Portrait of a married Chinese-American woman in the 1870’s.

The first Chinese immigrants usually remained faithful to traditional Chinese beliefs, which were either Confucianismancestral worshipBuddhism or Daoism, while some others adhered to any of the various ecclesiastical religious doctrines. The number of the Chinese migrants who converted to Christianity remained at first low. They were mainly Protestants who had already been converted in China where foreign Christian missionaries (who had first come en masse in the 19th century) had strived for centuries to wholly Christianize the nation with relatively minor success. Christian missionaries had also worked in the Chinese communities and settlements in America, but nevertheless their religious message found few who were receptive. It was estimated that during the first wave until the 1882 Chinese Exclusion Act, less than 20 percent of Chinese immigrants had accepted Christian teachings. Their difficulty in being integrated was also exemplified by the end of the first wave in the mid-20th century when only a minority of Chinese living in the U.S. could speak English.

Of the first wave of Chinese who came to America, few were women. In 1850, the Chinese community of San Francisco consisted of 4018 men and only 7 women. In 1855, women made up only two percent of the Chinese population in the U.S., and even in 1890 it had increased to only 4.8 percent. The lack of visibility of Chinese women in the general public was due partially to factors such as the cost of making the voyage when there was a lack of work opportunities for Chinese women in America, harsh working conditions and having the traditional female responsibility of looking after the children and extended family back in China. The only women who did go to America were usually the wives of merchants. Other factors were cultural in nature, such as having bound feet and not leaving the home. Another important consideration was that most Chinese men were worried that by bringing their wives and raising families in America they too would have been subjected to the same racial violence and discrimination they themselves had faced. With the heavily uneven gender ratio, prostitution grew rapidly and the Chinese sex trade and trafficking became a lucrative business. From the documents of the 1870 U.S. Census, 61 percent of 3536 Chinese women in California had been classified as prostitutes as an occupation. The existence of Chinese prostitution was detected early, after which the police, legislature and popular press singled out Chinese prostitutes for criticism and were seen as further evidence of the depravity of the Chinese and the repression of their women by their patriarchal cultural values.

Laws passed by the California state legislature in 1866 that sought to curb the brothels and missionary activity by the Methodist and Presbyterian Churches helped reduce the number of Chinese prostitutes and in the 1880 U.S. Census documents only 24 percent of 3171 Chinese women in California were classified as prostitutes. Many of these women married Chinese Christians and formed some of the earliest Chinese-American families in mainland America. Nevertheless, American legislation used the prostitution issue to make the immigration of Chinese women far more difficult. On March 3, 1875, in Washington, D.C., the United States Congress enacted the Page Act that forbade all Chinese women who were considered “obnoxious” by representatives of U.S. consulates at their origins of departure.
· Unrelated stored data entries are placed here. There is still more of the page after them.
(** The slab stays where it is, or goes from no list to the partial list. *)
Lemma put_back_stay h st' :
  h = sb_home b \/ (h = OnPartial /\ sb_home b = Nowhere) ->
  (h = Nowhere -> False) -> st' = put_back \/ (exists nid n, st' = set_node put_back s nid n) ->
  nodes_ok st' (<[p := set_lists b (x :: sb_free b) (sb_cpu b) h]> S) -> taken_back st A x st'.
Proof.
  intros Hh Hno Hst Hn. destruct put_back_spec as (Hf & Hregs & Hch). destruct fr_core as [Hc _]. destruct fr_nodup as [Hnd Hobj].
  pose proof (Permutation_middle (sb_free b) (sb_cpu b) x) as HP. pose proof (rp_pages _ _ _ _ _ Hr) as Hok.
  assert (Hcpu : forall s' cpu, cpu_of st' s' cpu = cpu_of st s' cpu).
  { intros s' cpu. destruct Hst as [->|(nid & n & ->)]; [done|]. by rewrite cpu_set_node. }
  assert (Hmem : sl_mem st' = sl_mem put_back) by (by destruct Hst as [->|(nid & n & ->)]).
  assert (Hfl : sl_freelist st' = sl_freelist put_back) by (by destruct Hst as [->|(nid & n & ->)]).
  assert (Hpgs : sl_pages st' = sl_pages put_back) by (by destruct Hst as [->|(nid & n & ->)]).
  assert (Hf' : slab_frame st st' p (sb_order b)).
  { destruct Hst as [->|(nid & n & ->)]; [done|]. apply (frame_trans m st put_back); [done|]. apply frame_set_node, Hf. }
  apply (fr_insert st' (set_lists b (x :: sb_free b) (sb_cpu b) h) Hf'); try done.
  - apply (core_set m st st' (heads st) _ p b (x :: sb_free b) (sb_cpu b) h); try done.
    + destruct Hregs as [R1 R2 R3 R4 R5 R6]. unfold struct_page, counters in *. split; unfold counters, struct_page; rewrite Hpgs; try done.
      unfold struct_page in R6. rewrite R6. destruct Hh as [->|[-> ->]]; done.
    + cbn [app]. by rewrite HP.
    + intros y. cbn [app]. rewrite HP. apply Hobj.
    + rewrite Hmem, Hfl, Hs. done.
    + pose proof (sc_home _ _ _ _ _ Hc) as Hhm. destruct h as [cpu| |]; [| |by destruct Hno].
      * destruct Hh as [Hh|[Hh _]]; [|done]. rewrite <- Hh in Hhm. unfold heads in *. rewrite Hcpu, Hmem.
        apply (chain_frame (sl_mem st)); [|done]. intros y Hy. apply put_back_mem. rewrite Hs. intros E.
        apply Hlive, elem_of_app. right. by replace x with y by lia.
      * split; [|done]. destruct Hh as [Hh|[_ Hh]]; rewrite <- ?Hh, ?Hh in Hhm; tauto.
  - intros y. unfold unused. cbn. rewrite elem_of_cons, !elem_of_app. tauto.
  - intros p' c cpu _ _ _. unfold heads. by rewrite Hcpu.
  - intros s' cpu. by rewrite Hcpu.
  - intros s' cpu Hnone. unfold heads. rewrite Hcpu. by apply (rp_idle _ _ _ _ _ Hr).
  - intros cpu. cbn. destruct Hh as [->|[-> ->]]; done.
  - apply put_back_contents. intros a Ha. rewrite Hmem. by apply put_back_mem.
Qed.
(** Reuse is last in, first out: an object freed on the CPU that owns its
    slab is the one the next allocation on that CPU returns, and the two calls
    together leave the same objects live. *)
Theorem slab_reuse_lifo {St : Type} `{PageAllocatorLaws St} (m : layout) (cpu_node : Z -> Z) (st : slub St) (A : gmap Z Z) (s x cpu : Z) :
  layout_ok m pa_lo pa_hi -> slub_rep m st A -> A !! x = Some s ->
  c_page (cpu_of st s cpu) = Some (virt_to_head_page m st x) ->
  exists st1 st2, kmem_cache_free m st s x cpu = Ret st1 /\ kmem_cache_alloc m cpu_node st1 s cpu false = Ret (st2, x)
    /\ slub_rep m st2 A.
Proof.
  intros Hlay [S Hr] HA Hp. destruct (kmem_cache_free_fast m Hlay st S A s x cpu Hr HA Hp) as (st1 & E & [_ _ [S1 Hr1]] & Hp1 & Hh1).
  assert (Hx : heads st1 s cpu <> 0) by (rewrite Hh1; pose proof (live_address m Hlay st S A x s Hr HA); unfold ZERO_SIZE_PTR in *; lia).
  destruct (slab_alloc_node_fast m cpu_node Hlay st1 S1 _ s cpu _ Hr1 Hp1 Hx) as (st2 & E2 & [_ _ _ Hs]). rewrite Hh1 in *.
  exists st1, st2. split_and!; try done. destruct (Hs Hx) as (_ & S2 & Hr2). exists S2. by rewrite insert_delete_id in Hr2.
Qed.

Lemma slab_reuse_lifo_witness :
  exists sta stb, kmem_cache_free dl st2 3 x1 0 = Ret sta /\ kmem_cache_alloc dl dnode sta 3 0 false = Ret (stb, x1)
    /\ slub_rep dl stb (<[x2 := 3]> (<[x1 := 3]> ∅)).
Proof. apply (slab_reuse_lifo dl dnode st2 _ 3 x1 0 dl_ok drep2); vm_compute; reflexivity. Defined.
In effect, this led to American officials erroneously classifying many women as prostitutes, which greatly reduced the opportunities for all Chinese women to enter the United States.   After the Emancipation Proclamation, many Chinese Americans immigrated to the Southern states, particularly Arkansas, to work on plantations. The tenth US Census of Louisiana alone counted 57% of interracial marriages between these Chinese Americans to be with African Americans and 43% to be with European American women.